Les médecins ne tinrent compte d'abord de cette révolte, et ils insistèrent. Rebutés enfin par le silence obstiné du malade, ils se décidèrent à ne plus interroger que la maladie elle-même.
Les signes pathognomoniques répondirent à chacun dans un sens contraire, car chacun des savans docteurs appartenait à un système différent. Dans la dilatation de la pupille et la teinte violacée des lèvres, l'un vit les symptômes certains d'une fièvre putride; l'autre ceux d'une inflammation des viscères dans le météorisme du ventre; le dernier enfin (car ils étaient trois) conclut à l'apoplexie ou à la paralysie, d'après la coloration du cou et des tempes, la froideur des extrémités, la rigidité de la face, et déclara que le silence du malade ne devait être attribué qu'à un commencement de congestion cérébrale.

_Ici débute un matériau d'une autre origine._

Definition enroll_pending (certificate : CertificateMetadata) : allowing AllowlistEntry :=
  enroll_with_state certificate Pending.
Definition enroll (certificate : CertificateMetadata) : allowing AllowlistEntry :=
  enroll_with_state certificate Active.

Definition activate (app_id fingerprint : list byte) : allowing AllowlistEntry := λ r,
  match ar_entries r !! app_id with
  | None => (r, Err AllowlistNotFound)
  | Some entry =>
      if bool_decide (ae_state entry ≠ Pending) || bool_decide (ae_fingerprint entry ≠ fingerprint)
      then (r, Err UpdateUnauthorized) else
      ({| ar_generation := ar_generation r;
          ar_entries := <[app_id := set_state Active entry]> (ar_entries r) |},
       Ok (set_state Active entry))
  end.

(** One pass of the loop of [revoke] over the values. *)
Definition revoke_value (app_id : list byte) (generation : Z) (value : AllowlistEntry) : AllowlistEntry :=
  let value := set_generation generation value in
  if bool_decide (ae_app_id value = app_id) then set_state Revoked value else value.

Definition revoke (app_id : list byte) : allowing Z := λ r,
  match ar_entries r !! app_id with
  | None => (r, Err AllowlistNotFound)
  | Some entry =>
      if bool_decide (ae_state entry = Revoked) then (r, Err AlreadyRevoked) else
      match u64_checked_add (ar_generation r) 1 with
      | None => (r, Err AllowlistPersistence)
      | Some generation =>
          ({| ar_generation := generation; ar_entries := revoke_value app_id generation <$> ar_entries r |},
           Ok generation)
      end
  end.

Definition allows_qrm_at (r : AllowlistRegistry) (fingerprint : list byte) (now : Z) : bool :=
  map_any (λ e, bool_decide (ae_fingerprint e = fingerprint) && bool_decide (ae_state e = Active)
                && (now <? ae_not_after_epoch_seconds e)) (ar_entries r).

Definition authorize_update_at (r : AllowlistRegistry) (fingerprint : list byte) (now : Z) : eresult unit :=
  if map_any (λ e, bool_decide (ae_fingerprint e = fingerprint) && bool_decide (ae_state e = Active)
                   && bool_decide (ae_role e = RelayUpdateAdmin)
                   && (now <? ae_not_after_epoch_seconds e)) (ar_entries r)
  then Ok tt else Err UpdateUnauthorized.

(** [current_epoch_seconds]: a clock before the epoch reads as the far future. *)
Definition current_epoch_seconds (clock : option Z) : Z := default u64_max clock.

Definition allows_qrm (r : AllowlistRegistry) (fingerprint : list byte) (clock : option Z) : bool :=
  allows_qrm_at r fingerprint (current_epoch_seconds clock).
Definition authorize_update (r : AllowlistRegistry) (fingerprint : list byte) (clock : option Z) : eresult unit :=
  authorize_update_at r fingerprint (current_epoch_seconds clock).

Definition entry (r : AllowlistRegistry) (app_id : list byte) : option AllowlistEntry :=
  ar_entries r !! app_id.

Definition validate_persisted (r : AllowlistRegistry) : eresult unit :=
  if (ar_generation r =? 0)
     || map_any (λ e, (ae_generation e =? 0) || (ae_not_after_epoch_seconds e =? 0)) (ar_entries r)
  then Err AllowlistPersistence else Ok tt.

(** ** The one-time enrollment exchange *)
Section Exchange.
Context (sha256 : list byte → list byte).

Definition CsrMetadata_from_bytes (app_id bytes : list byte) : eresult CsrMetadata :=
  if bool_decide (bytes = []) || (MAX_CSR_BYTES <? len bytes) then Err InvalidCsr else
  digest ← CsrDigest_from_bytes (sha256 bytes);
  CsrMetadata_from_digest app_id digest (len bytes).

Record FakeCertificateAuthority : Type := {
  fa_root_generation : Z;
  fa_intermediate_seed : list byte;
  fa_next_serial : Z;
}.

Definition FakeCertificateAuthority_new (root_generation : Z) (intermediate_seed : list byte)
  : eresult FakeCertificateAuthority :=
  if (root_generation =? 0) || bool_decide (intermediate_seed = zeros AUTHORITY_BYTES)
  then Err InvalidMetadata else
  Ok {| fa_root_generation := root_generation; fa_intermediate_seed := intermediate_seed; fa_next_serial := 1 |}.

Definition certificate_preimage (a : FakeCertificateAuthority) (serial : Z) (csr : CsrMetadata) : list byte :=
  str_lit "herdr-dog relay fake certificate v1" ++ be_bytes 8 (fa_root_generation a)
  ++ fa_intermediate_seed a ++ be_bytes 8 serial ++ csr_digest csr.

Deux fois le capitaine-commandant de la citadelle vint visiter le prisonnier dans sa chambre. La première, il s'informa auprès de lui s'il n'avait pas quelque chose à désirer. Il offrit même de le faire changer de logement, s'il pensait que le lieu habité par lui fût en partie cause de son malaise. Le comte ne répondit que par un signe négatif, ou par un refus.
La seconde fois, le commandant se montra suivi d'un prêtre.
Charney condamné par les médecins, il était du devoir de sa charge de préparer le prisonnier à recevoir les secours de la religion.
S'il est dans le sacerdoce une fonction auguste et sacrée, c'est celle du prêtre des prisons, de ce prêtre le seul spectateur dont la présence sanctifie l'échafaud. Et cependant le scepticisme de notre siècle n'a pas craint de la railler avec amertume. Cuirassés par l'habitude, a-t-on dit, ils ne savent plus s'émouvoir, ils ne savent plus pleurer avec le coupable, et dans leurs exhortations, dans leurs consolations, retournant sans cesse les mêmes pensées, chez eux le métier vient glacer l'inspiration.
Eh! qu'importe que les phrases soient les mêmes! Est-il donc un homme qui doive les entendre deux fois? Un métier, dites-vous? Mais ce métier, ils l'ont choisi, ils le subissent. Eux, cœurs vertueux et purs, ils vivront au milieu de cœurs endurcis, qui répondront peut-être à leurs paroles de paix, d'espérance et de fraternité, par des paroles d'insulte et de mépris! Ils auraient pu, comme vous, connaître les joies et le luxe du monde; ils se frotteront contre des haillons, et respireront l'air humide et infect des cachots; nés sensibles aussi, et avec cette horreur du sang et de la mort qui tient à l'espèce humaine, ils se sont volontairement condamnés à voir, cent fois dans leur vie, monter et retomber le couteau sanglant de la guillotine. Sont-ce donc là des voluptés bien grandes? Et s'en doit-on blaser si facilement?
Au lieu de cet homme de douleur, dévoué d'avance, et pour toujours, à de si rudes fonctions, au lieu de cet homme qui, par vertu, s'est fait le compagnon du bourreau, faites venir un nouveau prêtre pour chaque nouveau condamné!
Oui, sans doute, il s'émouvra, il s'attendrira, il pleurera plus, mais il consolera moins. Ses paroles, s'il en trouve, seront entrecoupées de sanglots. Sera-t-il donc maître de lui-même et de ses idées? l'émotion ressentie trop vivement par lui ne le rendra-t-elle pas incapable d'accomplir son devoir, et le spectacle de sa faiblesse portera-t-il le patient à donner courageusement sa vie à la société, en expiation de son crime, à se racheter de son propre sang?